• Arch Mal Coeur Vaiss · Mar 2001

    Clinical Trial

    [Evaluation of a new stress echocardiography technique combining exercise and dobutamine in the detection of coronary disease].

    • E Pierre-Justin, P Marcollet, J R Lusson, P Motreff, C Dauphin, D Lamaison, and J Cassagnes.
    • Service de cardiologie, 8 étage, hôpital Gabriel-Montpied, rue Montalemberg, BP 69, 63003 Clermont-Ferrand.
    • Arch Mal Coeur Vaiss. 2001 Mar 1; 94 (3): 196-201.

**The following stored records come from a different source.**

(** Modelled from the spec: the file system is a collaborator of the
    program.  [os.OpenFile(name, flag, perm)] opens an existing file as it
    is and creates a missing one, empty, when [flag] has [O_CREATE] and its
    directory exists; [perm] is the mode a created file gets. *)
Definition OpenFile (name : string) (flag perm : Z) : M error :=
  fun w =>
    let w1 := mkWorld (fs w) (stdout w) (trace w ++ [OpOpenFile name flag]) in
    match fs w !! name with
    | Some (File _) => (w1, Returns None)
    | Some Dir => (w1, Returns (Some "is a directory"))
    | None =>
        if negb (Z.land flag O_CREATE =? 0) then
          match fs w !! dirname name with
          | Some Dir =>
              (mkWorld (<[name := File []]> (fs w)) (stdout w) (trace w1),
               Returns None)
          | _ => (w1, Returns (Some "no such file or directory"))
          end
        else (w1, Returns (Some "no such file or directory"))
    end.

End OS.

Module Engine.

(** Modelled from the spec: the ordered index engine (the imported shed
    package) "exposes ordered iteration, point lookup by key, and count".
    For one index it holds the entries in ascending key order, each as the
    pair of slices the engine hands to the decoders, and it may report
    failures: the iterator failing after it has yielded [n] entries, a
    failing point lookup, a failing count. *)
Record IndexData : Type := mkIndexData {
  entries : list (slice * slice);
  iterFault : option (nat * string);
  hasFault : bytes -> error;
  countFault : option (nat * string)
}.

(** [shed.Index]: a named index bound to its codec. *)
Record ShedIndex : Type := mkShedIndex {
  name : string;
  funcs : IndexFuncs;
  data : IndexData
}.

(** [Index.itemFromIterator]: decode the key, decode the value, merge; a
    decoder's error comes back wrapped, with the zero item. *)
Definition itemFromIterator (f : IndexFuncs) (kv : slice * slice)
  : outcome (Item * error) :=
  do k <- DecodeKey f (fst kv);
  match k with
  | (_, Some e) => Returns (zeroItem, Some ("decode key: " +:+ e))
  | (keyItem, None) =>
      do v <- DecodeValue f keyItem (snd kv);
      match v with
      | (_, Some e) => Returns (zeroItem, Some ("decode value: " +:+ e))
      | (valueItem, None) => Returns (Merge keyItem valueItem, None)
      end
  end.

(** The loop of [Index.Iterate]: decode, call [fn], stop on its request or
    on an error; [final] is the iterator's own error once it is exhausted.
    [S] is the state the callback closes over. *)
Fixpoint iterLoop {S : Type} (f : IndexFuncs)
    (fn : Item -> S -> M (S * (bool * error)))
    (kvs : list (slice * slice)) (final : error) (s : S) : M (S * error) :=
  match kvs with
  | [] => ret (s, final)
  | kv :: rest =>
      run ie <- lift (itemFromIterator f kv);
      match ie with
      | (_, Some e) => ret (s, Some ("get item from iterator: " +:+ e))
      | (item, None) =>
          run r <- fn item s;
          match r with
          | (s', (_, Some e)) =>
              ret (s', Some ("index iterator function: " +:+ e))
          | (s', (true, None)) => ret (s', None)
          | (s', (false, None)) => iterLoop f fn rest final s'
          end
      end
  end.

(** The entries an iteration reaches, and the error it ends with. *)
Definition reached (d : IndexData) : list (slice * slice) :=
  match iterFault d with
  | None => entries d
  | Some (n, _) => firstn n (entries d)
  end.

Definition iterError (d : IndexData) : error :=
  match iterFault d with
  | None => None
  | Some (_, e) => Some e
  end.

Definition Iterate {S : Type} (idx : ShedIndex)
    (fn : Item -> S -> M (S * (bool * error))) (s : S) : M (S * error) :=
  emit (OpIterate (name idx));;
  iterLoop (funcs idx) fn (reached (data idx)) (iterError (data idx)) s.

(** [Index.Has]: encode the key, then a point lookup. *)
Definition keyPresent (d : IndexData) (key : bytes) : bool :=
  existsb (fun kv => bytes_eqb key (elems (fst kv))) (entries d).

Definition Has (idx : ShedIndex) (keyFields : Item) : M (bool * error) :=
  run k <- lift (EncodeKey (funcs idx) keyFields);
  match k with
  | (_, Some e) => ret (false, Some ("encode key: " +:+ e))
  | (key, None) =>
      emit (OpHas (name idx) key);;
      match hasFault (data idx) key with
      | Some e => ret (false, Some e)
      | None => ret (keyPresent (data idx) key, None)
      end
  end.

(** [Index.Count]: the number of entries counted, and the iterator's error. *)
Definition Count (idx : ShedIndex) : M (Z * error) :=
  emit (OpCount (name idx));;
  match countFault (data idx) with
  | None => ret (Z.of_nat (length (entries (data idx))), None)
  | Some (n, e) =>
      ret (Z.of_nat (Nat.min n (length (entries (data idx)))), Some e)
  end.

End Engine.

Export Engine.

(* ===================================================================== *)
(** ** The program: [dirFS], [checkIndexes] and [main] *)
(* ===================================================================== *)

Module Checker.

Import Schema.

(** [type dirFS struct { basedir string }] and its [Open] method. *)
Record dirFS : Type := mkDirFS { basedir : string }.

Definition dirFS_Open (d : dirFS) (path : string) : M error :=
  OS.OpenFile (OS.Join (basedir d) path) (Z.lor OS.O_RDWR OS.O_CREATE)
              420 (* 0644 *).

(** Modelled from the spec: the blob store's
    [Open(fileSystemHandle, shardCount, maxRecordSize)], sharky.New of the
    imported package.  It asks the handle it is given for the data file and
    the free-slot file of every shard, [shard_%03d] and [free_%03d];
    [after] is the error, if any, of loading them once they are open. *)
Definition pad3 (i : nat) : string :=
  let d := fmt_d (Z.of_nat i) in
  if (i <? 10)%nat then "00" +:+ d else if (i <? 100)%nat then "0" +:+ d else d.

Definition shardNames (shardCnt : nat) : list string :=
  flat_map (fun i => ["shard_" +:+ pad3 i; "free_" +:+ pad3 i]) (seq 0 shardCnt).

Fixpoint openAll (open : string -> M error) (names : list string) : M error :=
  match names with
  | [] => ret None
  | n :: rest =>
      run e <- open n;
      match e with
      | Some _ => ret e
      | None => openAll open rest
      end
  end.

Definition sharky_New (base : dirFS) (shardCnt : nat) (after : error) : M error :=
  run e <- openAll (dirFS_Open base) (shardNames shardCnt);
  match e with
  | Some _ => ret e
  | None => ret after
  end.

(** What the imported packages answer on one run of the program.  The two
    calls on the blob store index into the slice and the shard table they
    are handed, so they answer like any Go call: with their results, or by
    stopping the program. *)
Record Env : Type := mkEnv {
  path : string;                         (* the -path flag *)
  DBSchemaCurrent : string;              (* localstore.DBSchemaCurrent *)
  NewDB_err : error;                     (* shed.NewDB *)
  sharky_New_err : error;                (* sharky.New, once its files are open *)
  NewStringField_err : error;            (* sh.NewStringField("schema-name") *)
  schemaName_Get : string * error;
  gcSize_New_err : error;                (* sh.NewUint64Field("gc-size") *)
  reserveSize_New_err : error;           (* sh.NewUint64Field("reserve-size") *)
  gcSize_Get : Z * error;                (* a uint64 and an error *)
  reserveSize_Get : Z * error;
  NewIndex : string -> IndexData * error;
  LocationFromBinary : bytes -> outcome (SharkyLocation * error);
                                         (* sharky.LocationFromBinary *)
  sharky_Read : SharkyLocation -> bytes -> outcome (bytes * error);
                                         (* sharkyStore.Read *)
  cac_Valid : Chunk -> bool;
  soc_Valid : Chunk -> bool
}.

(** The eight indexes [main] has opened when the audit starts. *)
Record Indexes : Type := mkIndexes {
  retrievalDataIndex : ShedIndex;
  retrievalAccessIndex : ShedIndex;
  pullIndex : ShedIndex;
  pushIndex : ShedIndex;
  gcIndex : ShedIndex;
  pinIndex : ShedIndex;
  postageChunksIndex : ShedIndex;
  postageIndexIndex : ShedIndex
}.

Definition is_err (e : error) : bool :=
  match e with Some _ => true | None => false end.

(** [swarm.NewAddress(b).String()] *)
Definition addrString (b : bytes) : string := hex b.

(** The message of [checkIndexes]' callback. *)
Definition missingMsg (srcStr dstStr : string) (item : Item) : string :=
  "item in " +:+ srcStr +:+ " and not in " +:+ dstStr +:+ " "
    +:+ addrString (Address item).

Definition criticalMsg (srcStr : string) : string :=
  "CRITICAL: failed checking " +:+ srcStr +:+ " index".
(** X8 (as many removals as registrations).  Register [h] under [t]
    [n] times, where it was not registered, then call [off(t, h)] [k]
    times, all within the legal array length: [h] is left registered
    [n - k] times, after the handlers [t] had before.  Each [off] undoes
    one registration; once none is left, further calls change nothing
    ([n - k] is [0] from [k = n] on). *)
Theorem off_undoes_one_registration t (h : nat) (n k : nat) s :
  h ∉ handlers_of s t →
  (Z.of_nat (length (handlers_of s t) + n) ≤ MAX_ARRAY_LENGTH)%Z →
  handlers_of (Nat.iter k (off t (Some h)) (Nat.iter n (on t h) s)) t
  = handlers_of s t ++ replicate (n - k) h.
Proof.
  intros Hh Hlen. induction k as [|k IH]; simpl.
  - by rewrite Nat.sub_0_r, handlers_of_iter_on.
  - rewrite handlers_of_off_handler, IH. rewrite splice_indexOf.
    + destruct (n - k) as [|m] eqn:Hnk.
      * replace (n - S k) with 0 by lia. simpl. rewrite !app_nil_r.
        by apply remove_first_occurrence_absent.
      * replace (n - S k) with m by lia. simpl.
        by apply remove_first_occurrence_first.
    + rewrite length_app, length_replicate. lia.
Qed.

(** A registry call on a key other than [k]. *)
Definition avoids {Payload : Type} k (c : call Payload) : Prop :=
  match c with
  | On t _ => t ≠ k
  | Off t _ => t ≠ k
  | Emit _ _ => False
  end.

Lemma all_on_ne t k (h : nat) s : k ≠ t → all (on t h s) !! k = all s !! k.
Proof.
  intros Hk. unfold on. destruct (all s !! t); simpl; [done|].
  by apply lookup_insert_ne.
Qed.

    AbstractDobutamine stress echocardiography (DSE) and exercise stress echocardiography (ESE) are widely used for diagnosis of coronary artery disease. Each of these methods has limitations: secondary effects of Dobutamine, poor imaging quality, difficulty in attaining the maximal heart rate. The authors evaluated a test associating pedalling exercise at a constant low load (30-60 watts) with Dobutamine infusion (10-20-30-40 j/Kg/min +/- Atropine) (DES + E) in 42 patients referred for suspected coronary artery disease. All patients underwent coronary angiography on Day 1. There was significant coronary disease (> 50% stenosis) in 19 of the 42 patients. Sensitivity, specificity, negative predictive value, positive predictive value and overall diagnosis value were respectively 84, 87, 84, 87 and 86%. In the first 20 patients, the DES + E was compared directly with DES: There was only one undesirable side effect (hypertension) with DES + E compared with 5 with DES alone. The target heart rate was attained with lower doses of Dobutamine with DES + E (32.35 vs 39.42 j/Kg/min, p = 0.05). DES + E therefore seems to be a promising technique which is better tolerated than DES alone with very satisfactory diagnostic performances. However, these results require further confirmation in larger numbers of patients.